There will have been amendments to schemes for which a section 37 certificate was not obtained. This may for example be the result of a misunderstanding as to the circumstances in which a certificate was required. In particular the reference to "accrued rights" in the definition of section 9(2B) rights may have resulted in some advisers taking the view that a certificate was only needed where benefits in respect of past service were to be affected.
Comment
Where amendments have been made which affected section 9(2B) rights and no section 37 certificate was obtained, advice should be sought as to the appropriate next steps for the trustees to take. Trustees may wish to be cautious about taking steps that may be hard to reverse while the implications of the judgment are worked through. Nonetheless, determining the correct benefits payable under the scheme will likely have more urgency should a trustee be in the process of buying out benefits, particularly if the trustee is looking to take out residual risks cover. To that end, while confirmation of compliance with section 37 formalities often falls "out of scope" of a standard benefit specification review, trustees may want to think about whether it should now be included so that any issues can be understood and dealt with before going to market. There may also be implications for employers and investors looking to undertake a corporate transaction where there is a defined pension benefit scheme, since if past amendments are void this may mean that there are additional benefits in the scheme that need to be funded.
Background
Between 6 April 1997 and 5 April 2016, many defined benefit pension schemes (and a smaller number of defined contribution schemes) were contracted out on a "reference scheme" basis. This allowed employers to deduct and pay National Insurance contributions at a reduced rate in respect of employees participating in their pension scheme, and in exchange the scheme had to provide benefits that (for at least 90% of members) were at least as good as a notional "reference scheme". The actuary would certify that the scheme met this "reference scheme test".

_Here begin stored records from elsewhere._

(** The bits VMX operation fixes have their fixed values. *)
Definition satisfies_fixed (x fixed0 fixed1 : Z) : Prop :=
  forall i, 0 <= i < 64 ->
    (Z.testbit fixed0 i = true -> Z.testbit fixed1 i = true -> Z.testbit x i = true) /\
    (Z.testbit fixed1 i = false -> Z.testbit x i = false).

(** The guest-host mask covers the fixed bits, as [write_other_control_fields]
    sets it up. *)
Definition mask_covers (mask fixed0 fixed1 : Z) : Prop :=
  forall i, 0 <= i < 64 ->
    Z.testbit fixed0 i = true \/ Z.testbit fixed1 i = false -> Z.testbit mask i = true.

(** The value a MOV asks for, and whether the instruction faults. *)
Definition requested_cr (s : machine) (q : Z) : Z :=
  let x := get_gpr_value s (genreg q) in
  match control_register_of q with REGISTER_CR0 => normalize_cr0 x | _ => x end.
Definition mov_to_cr_faults (s : machine) (q : Z) : bool :=
  let m := vcpu_vmcs (core s) in
  match control_register_of q with
  | REGISTER_CR0 => cr0_faults (requested_cr s q) (guest_cr m REGISTER_CR4)
  | _ => cr4_faults (requested_cr s q) (guest_cr m REGISTER_CR0) (guest_cr m REGISTER_CR4)
           (read m VMCS_GUEST_CR3)
  end.

Lemma apply_fixed_ok x fixed0 fixed1 : is_u64 fixed1 -> is_u64 (apply_fixed x fixed0 fixed1).
Proof. intros H. unfold apply_fixed. rewrite Z.land_comm. by apply land_u64. Qed.

Lemma apply_fixed_satisfies x fixed0 fixed1 : satisfies_fixed (apply_fixed x fixed0 fixed1) fixed0 fixed1.
Proof.
  intros i Hi. unfold apply_fixed. rewrite Z.land_spec, Z.lor_spec.
  split; [intros -> ->; by rewrite orb_true_r | intros ->; apply andb_false_r].
Qed.

Lemma effective_apply_fixed mask x fixed0 fixed1 :
  is_u64 x -> mask_covers mask fixed0 fixed1 ->
  effective_cr mask x (apply_fixed x fixed0 fixed1) = x.
Proof.
  intros Hx Hm. unfold effective_cr, apply_fixed. apply Z.bits_inj'. intros i Hi.
  rewrite Z.lor_spec, !Z.land_spec, Z.lor_spec, testbit_not64 by lia.
  destruct (Z.ltb_spec i 64) as [Hlt |]; cbn [andb].
  - specialize (Hm i ltac:(lia)).
    destruct (Z.testbit mask i); cbn; [by rewrite andb_false_r, andb_true_r, orb_false_r |].
    destruct (Z.testbit fixed0 i), (Z.testbit fixed1 i);
      try (discriminate Hm; by (left + right)).
    by rewrite andb_false_r, orb_false_r, !andb_true_r.
  - rewrite (testbit_above 64 x i) by (done || lia). by rewrite andb_false_r.
Qed.

Lemma land_not64_ok x y : is_u64 x -> is_u64 (Z.land x (not64 y)).
Proof. apply land_u64. Qed.

Lemma write_cr_ok s r x y :
  write_cr s (cr_shadow (regs_of r)) (cr_reg (regs_of r)) x y (cr_fixed0 (regs_of r)) (cr_fixed1 (regs_of r)) =
  Ok (on_core s (fun v => v <| vcpu_vmcs :=
        write (write (vcpu_vmcs (core s)) (cr_shadow (regs_of r)) x) (cr_reg (regs_of r))
          (apply_fixed y (msrs s (cr_fixed0 (regs_of r))) (msrs s (cr_fixed1 (regs_of r)))) |>)).
Proof.
  unfold write_cr, write_or_crash. rewrite vmx_vmwrite_ok by apply all_supported. cbn [obind].
  by rewrite vmx_vmwrite_ok by apply all_supported.
Qed.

In order to ensure that schemes that were contracted out on this basis were not subsequently amended in such a way as to no longer meet the reference scheme test, the legislation provided that the rules of such schemes could only be amended in relation to section 9(2B) rights where (broadly):
- the trustees had informed the actuary in writing of the proposed alternation, and
- the actuary had considered the proposed alteration and confirmed in writing that he was satisfied the scheme would continue to meet the reference scheme test if the alteration were made.
What happened in this case?
The rules of the National Transcommunications Limited Pension Plan (the "Plan") were amended on 8 March 1999 to reduce the rate of revaluation for deferred pensions under the Plan. The amendments did not affect any benefits already earned before the date of the amendment. No section 37 certificate was appended to the deed of amendment. The Plan was subsequently amended in 2010 to terminate accrual, and this 2010 deed of amendment did include a section 37 certificate.
If the 1999 amendment was void, this would give around 430 to 450 members deferred revaluation at a greater rate than had been intended for the period between 8 March 1999 and 21 June 2010 when accrual was terminated, with an additional cost of around £10m.
The judge concluded, in short, that amendments made affecting section 9(2B) rights would be void in the absence of a section 37 certificate. This was the case whether the amendments affected benefits for future service only or for past service as well. Interestingly, it was held that this was the case even if the amendments were not adverse.
What will happen next?
The judgment indicates that the questions being put to the Court were asked "to inform further factual enquiries that may be made by the parties in relation to the question of whether an actuarial confirmation was in fact provided to the 1999 deed of amendment and, if so, when". Presumably this indicates that the parties are now in the process of reviewing all available materials to determine whether there is any evidence that will enable them to reach a conclusion that a certificate was issued. Whether, in the absence of such evidence, there will be an appeal remains to be seen.